START STORED DATA

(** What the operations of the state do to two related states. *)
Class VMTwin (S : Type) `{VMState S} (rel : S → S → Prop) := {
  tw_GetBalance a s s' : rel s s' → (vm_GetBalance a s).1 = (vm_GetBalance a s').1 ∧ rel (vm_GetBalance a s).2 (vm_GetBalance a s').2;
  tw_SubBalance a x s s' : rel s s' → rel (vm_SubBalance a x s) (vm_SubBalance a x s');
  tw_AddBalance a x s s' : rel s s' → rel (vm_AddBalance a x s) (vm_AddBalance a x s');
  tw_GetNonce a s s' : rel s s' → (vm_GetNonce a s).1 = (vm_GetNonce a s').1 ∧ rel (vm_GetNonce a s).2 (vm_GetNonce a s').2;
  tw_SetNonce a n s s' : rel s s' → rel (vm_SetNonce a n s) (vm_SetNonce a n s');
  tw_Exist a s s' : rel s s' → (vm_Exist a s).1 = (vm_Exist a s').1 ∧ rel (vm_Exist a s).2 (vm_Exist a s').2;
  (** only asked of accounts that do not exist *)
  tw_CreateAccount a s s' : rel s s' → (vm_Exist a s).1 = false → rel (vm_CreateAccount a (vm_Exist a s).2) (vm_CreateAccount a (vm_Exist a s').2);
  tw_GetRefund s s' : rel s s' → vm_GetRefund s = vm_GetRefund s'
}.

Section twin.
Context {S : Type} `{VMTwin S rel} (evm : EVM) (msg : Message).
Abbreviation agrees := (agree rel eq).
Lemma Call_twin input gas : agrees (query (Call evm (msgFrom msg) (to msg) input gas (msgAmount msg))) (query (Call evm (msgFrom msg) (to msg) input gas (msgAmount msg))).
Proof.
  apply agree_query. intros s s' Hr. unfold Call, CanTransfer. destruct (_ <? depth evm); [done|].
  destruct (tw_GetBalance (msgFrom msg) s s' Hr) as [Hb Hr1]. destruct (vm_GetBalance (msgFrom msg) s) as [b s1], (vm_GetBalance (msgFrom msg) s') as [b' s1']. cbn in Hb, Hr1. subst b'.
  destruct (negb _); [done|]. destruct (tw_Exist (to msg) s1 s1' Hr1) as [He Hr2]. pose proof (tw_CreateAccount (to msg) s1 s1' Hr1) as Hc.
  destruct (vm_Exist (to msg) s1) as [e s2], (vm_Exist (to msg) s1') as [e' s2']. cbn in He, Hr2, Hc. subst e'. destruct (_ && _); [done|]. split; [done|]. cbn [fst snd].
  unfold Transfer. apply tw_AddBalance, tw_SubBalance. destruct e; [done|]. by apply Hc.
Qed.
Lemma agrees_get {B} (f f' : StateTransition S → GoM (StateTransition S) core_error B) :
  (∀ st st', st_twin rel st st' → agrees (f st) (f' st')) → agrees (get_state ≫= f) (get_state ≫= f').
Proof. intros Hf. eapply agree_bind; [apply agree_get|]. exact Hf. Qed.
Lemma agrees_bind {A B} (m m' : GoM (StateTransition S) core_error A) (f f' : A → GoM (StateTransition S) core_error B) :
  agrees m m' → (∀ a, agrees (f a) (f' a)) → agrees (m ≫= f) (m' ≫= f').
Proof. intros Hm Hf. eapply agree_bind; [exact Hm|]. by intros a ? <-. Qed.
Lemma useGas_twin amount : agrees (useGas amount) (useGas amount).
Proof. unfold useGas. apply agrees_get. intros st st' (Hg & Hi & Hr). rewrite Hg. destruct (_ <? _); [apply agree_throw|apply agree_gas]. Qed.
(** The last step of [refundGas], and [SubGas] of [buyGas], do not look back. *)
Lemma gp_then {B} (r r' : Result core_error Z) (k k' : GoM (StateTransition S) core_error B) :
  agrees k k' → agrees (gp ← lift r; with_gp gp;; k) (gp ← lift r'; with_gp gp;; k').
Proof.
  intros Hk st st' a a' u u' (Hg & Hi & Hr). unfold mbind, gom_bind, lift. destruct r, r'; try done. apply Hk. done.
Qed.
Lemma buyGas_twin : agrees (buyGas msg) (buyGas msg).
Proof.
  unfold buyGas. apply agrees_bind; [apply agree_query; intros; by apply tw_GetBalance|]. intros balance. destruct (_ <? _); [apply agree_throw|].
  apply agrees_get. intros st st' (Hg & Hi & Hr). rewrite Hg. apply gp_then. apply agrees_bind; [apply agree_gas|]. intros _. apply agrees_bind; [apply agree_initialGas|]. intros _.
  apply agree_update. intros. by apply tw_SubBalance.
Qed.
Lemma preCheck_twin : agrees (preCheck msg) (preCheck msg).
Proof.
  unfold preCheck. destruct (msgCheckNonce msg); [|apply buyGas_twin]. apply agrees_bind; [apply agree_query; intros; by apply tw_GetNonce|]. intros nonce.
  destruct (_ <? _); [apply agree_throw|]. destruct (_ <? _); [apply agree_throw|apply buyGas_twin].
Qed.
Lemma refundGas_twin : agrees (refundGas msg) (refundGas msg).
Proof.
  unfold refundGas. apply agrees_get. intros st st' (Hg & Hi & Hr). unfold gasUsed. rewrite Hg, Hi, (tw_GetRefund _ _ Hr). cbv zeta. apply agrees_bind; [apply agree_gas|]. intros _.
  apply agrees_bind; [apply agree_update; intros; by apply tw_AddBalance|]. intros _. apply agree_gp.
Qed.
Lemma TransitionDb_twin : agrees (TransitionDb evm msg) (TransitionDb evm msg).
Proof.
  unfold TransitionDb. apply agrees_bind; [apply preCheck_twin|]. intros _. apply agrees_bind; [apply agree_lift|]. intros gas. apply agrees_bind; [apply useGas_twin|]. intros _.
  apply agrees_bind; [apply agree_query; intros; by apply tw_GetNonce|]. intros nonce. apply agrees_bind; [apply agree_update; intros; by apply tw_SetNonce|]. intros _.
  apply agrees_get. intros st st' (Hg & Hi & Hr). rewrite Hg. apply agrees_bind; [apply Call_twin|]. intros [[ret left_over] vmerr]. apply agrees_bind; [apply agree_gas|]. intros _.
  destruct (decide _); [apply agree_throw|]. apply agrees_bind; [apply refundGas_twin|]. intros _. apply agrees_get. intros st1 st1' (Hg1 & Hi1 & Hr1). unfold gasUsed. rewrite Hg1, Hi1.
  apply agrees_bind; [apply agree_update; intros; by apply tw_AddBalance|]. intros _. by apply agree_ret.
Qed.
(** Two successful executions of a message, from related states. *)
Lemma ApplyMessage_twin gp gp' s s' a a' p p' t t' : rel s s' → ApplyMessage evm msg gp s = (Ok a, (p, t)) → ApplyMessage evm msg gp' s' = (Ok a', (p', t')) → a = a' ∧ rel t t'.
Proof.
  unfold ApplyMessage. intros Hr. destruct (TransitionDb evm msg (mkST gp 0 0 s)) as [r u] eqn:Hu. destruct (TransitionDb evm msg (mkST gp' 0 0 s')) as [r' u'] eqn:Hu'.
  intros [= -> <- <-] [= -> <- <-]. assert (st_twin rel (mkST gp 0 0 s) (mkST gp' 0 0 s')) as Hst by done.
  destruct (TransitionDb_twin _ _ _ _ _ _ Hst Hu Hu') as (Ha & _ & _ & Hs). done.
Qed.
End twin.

END STORED DATA

**TASK**
Write the entries out once more, exactly as they appear.

**ANSWER TO THIS TASK**
(** What the operations of the state do to two related states. *)
Class VMTwin (S : Type) `{VMState S} (rel : S → S → Prop) := {
  tw_GetBalance a s s' : rel s s' → (vm_GetBalance a s).1 = (vm_GetBalance a s').1 ∧ rel (vm_GetBalance a s).2 (vm_GetBalance a s').2;
  tw_SubBalance a x s s' : rel s s' → rel (vm_SubBalance a x s) (vm_SubBalance a x s');
  tw_AddBalance a x s s' : rel s s' → rel (vm_AddBalance a x s) (vm_AddBalance a x s');
  tw_GetNonce a s s' : rel s s' → (vm_GetNonce a s).1 = (vm_GetNonce a s').1 ∧ rel (vm_GetNonce a s).2 (vm_GetNonce a s').2;
  tw_SetNonce a n s s' : rel s s' → rel (vm_SetNonce a n s) (vm_SetNonce a n s');
  tw_Exist a s s' : rel s s' → (vm_Exist a s).1 = (vm_Exist a s').1 ∧ rel (vm_Exist a s).2 (vm_Exist a s').2;
  (** only asked of accounts that do not exist *)
  tw_CreateAccount a s s' : rel s s' → (vm_Exist a s).1 = false → rel (vm_CreateAccount a (vm_Exist a s).2) (vm_CreateAccount a (vm_Exist a s').2);
  tw_GetRefund s s' : rel s s' → vm_GetRefund s = vm_GetRefund s'
}.

Section twin.
Context {S : Type} `{VMTwin S rel} (evm : EVM) (msg : Message).
Abbreviation agrees := (agree rel eq).
Lemma Call_twin input gas : agrees (query (Call evm (msgFrom msg) (to msg) input gas (msgAmount msg))) (query (Call evm (msgFrom msg) (to msg) input gas (msgAmount msg))).
Proof.
  apply agree_query. intros s s' Hr. unfold Call, CanTransfer. destruct (_ <? depth evm); [done|].
  destruct (tw_GetBalance (msgFrom msg) s s' Hr) as [Hb Hr1]. destruct (vm_GetBalance (msgFrom msg) s) as [b s1], (vm_GetBalance (msgFrom msg) s') as [b' s1']. cbn in Hb, Hr1. subst b'.
  destruct (negb _); [done|]. destruct (tw_Exist (to msg) s1 s1' Hr1) as [He Hr2]. pose proof (tw_CreateAccount (to msg) s1 s1' Hr1) as Hc.
  destruct (vm_Exist (to msg) s1) as [e s2], (vm_Exist (to msg) s1') as [e' s2']. cbn in He, Hr2, Hc. subst e'. destruct (_ && _); [done|]. split; [done|]. cbn [fst snd].
  unfold Transfer. apply tw_AddBalance, tw_SubBalance. destruct e; [done|]. by apply Hc.
Qed.
Lemma agrees_get {B} (f f' : StateTransition S → GoM (StateTransition S) core_error B) :
  (∀ st st', st_twin rel st st' → agrees (f st) (f' st')) → agrees (get_state ≫= f) (get_state ≫= f').
Proof. intros Hf. eapply agree_bind; [apply agree_get|]. exact Hf. Qed.
Lemma agrees_bind {A B} (m m' : GoM (StateTransition S) core_error A) (f f' : A → GoM (StateTransition S) core_error B) :
  agrees m m' → (∀ a, agrees (f a) (f' a)) → agrees (m ≫= f) (m' ≫= f').
Proof. intros Hm Hf. eapply agree_bind; [exact Hm|]. by intros a ? <-. Qed.
Lemma useGas_twin amount : agrees (useGas amount) (useGas amount).
Proof. unfold useGas. apply agrees_get. intros st st' (Hg & Hi & Hr). rewrite Hg. destruct (_ <? _); [apply agree_throw|apply agree_gas]. Qed.
(** The last step of [refundGas], and [SubGas] of [buyGas], do not look back. *)
Lemma gp_then {B} (r r' : Result core_error Z) (k k' : GoM (StateTransition S) core_error B) :
  agrees k k' → agrees (gp ← lift r; with_gp gp;; k) (gp ← lift r'; with_gp gp;; k').
Proof.
  intros Hk st st' a a' u u' (Hg & Hi & Hr). unfold mbind, gom_bind, lift. destruct r, r'; try done. apply Hk. done.
Qed.
Lemma buyGas_twin : agrees (buyGas msg) (buyGas msg).
Proof.
  unfold buyGas. apply agrees_bind; [apply agree_query; intros; by apply tw_GetBalance|]. intros balance. destruct (_ <? _); [apply agree_throw|].
  apply agrees_get. intros st st' (Hg & Hi & Hr). rewrite Hg. apply gp_then. apply agrees_bind; [apply agree_gas|]. intros _. apply agrees_bind; [apply agree_initialGas|]. intros _.
  apply agree_update. intros. by apply tw_SubBalance.
Qed.
Lemma preCheck_twin : agrees (preCheck msg) (preCheck msg).
Proof.
  unfold preCheck. destruct (msgCheckNonce msg); [|apply buyGas_twin]. apply agrees_bind; [apply agree_query; intros; by apply tw_GetNonce|]. intros nonce.
  destruct (_ <? _); [apply agree_throw|]. destruct (_ <? _); [apply agree_throw|apply buyGas_twin].
Qed.
Lemma refundGas_twin : agrees (refundGas msg) (refundGas msg).
Proof.
  unfold refundGas. apply agrees_get. intros st st' (Hg & Hi & Hr). unfold gasUsed. rewrite Hg, Hi, (tw_GetRefund _ _ Hr). cbv zeta. apply agrees_bind; [apply agree_gas|]. intros _.
  apply agrees_bind; [apply agree_update; intros; by apply tw_AddBalance|]. intros _. apply agree_gp.
Qed.
Lemma TransitionDb_twin : agrees (TransitionDb evm msg) (TransitionDb evm msg).
Proof.
  unfold TransitionDb. apply agrees_bind; [apply preCheck_twin|]. intros _. apply agrees_bind; [apply agree_lift|]. intros gas. apply agrees_bind; [apply useGas_twin|]. intros _.
  apply agrees_bind; [apply agree_query; intros; by apply tw_GetNonce|]. intros nonce. apply agrees_bind; [apply agree_update; intros; by apply tw_SetNonce|]. intros _.
  apply agrees_get. intros st st' (Hg & Hi & Hr). rewrite Hg. apply agrees_bind; [apply Call_twin|]. intros [[ret left_over] vmerr]. apply agrees_bind; [apply agree_gas|]. intros _.
  destruct (decide _); [apply agree_throw|]. apply agrees_bind; [apply refundGas_twin|]. intros _. apply agrees_get. intros st1 st1' (Hg1 & Hi1 & Hr1). unfold gasUsed. rewrite Hg1, Hi1.
  apply agrees_bind; [apply agree_update; intros; by apply tw_AddBalance|]. intros _. by apply agree_ret.
Qed.
(** Two successful executions of a message, from related states. *)
Lemma ApplyMessage_twin gp gp' s s' a a' p p' t t' : rel s s' → ApplyMessage evm msg gp s = (Ok a, (p, t)) → ApplyMessage evm msg gp' s' = (Ok a', (p', t')) → a = a' ∧ rel t t'.
Proof.
  unfold ApplyMessage. intros Hr. destruct (TransitionDb evm msg (mkST gp 0 0 s)) as [r u] eqn:Hu. destruct (TransitionDb evm msg (mkST gp' 0 0 s')) as [r' u'] eqn:Hu'.
  intros [= -> <- <-] [= -> <- <-]. assert (st_twin rel (mkST gp 0 0 s) (mkST gp' 0 0 s')) as Hst by done.
  destruct (TransitionDb_twin _ _ _ _ _ _ Hst Hu Hu') as (Ha & _ & _ & Hs). done.
Qed.
End twin.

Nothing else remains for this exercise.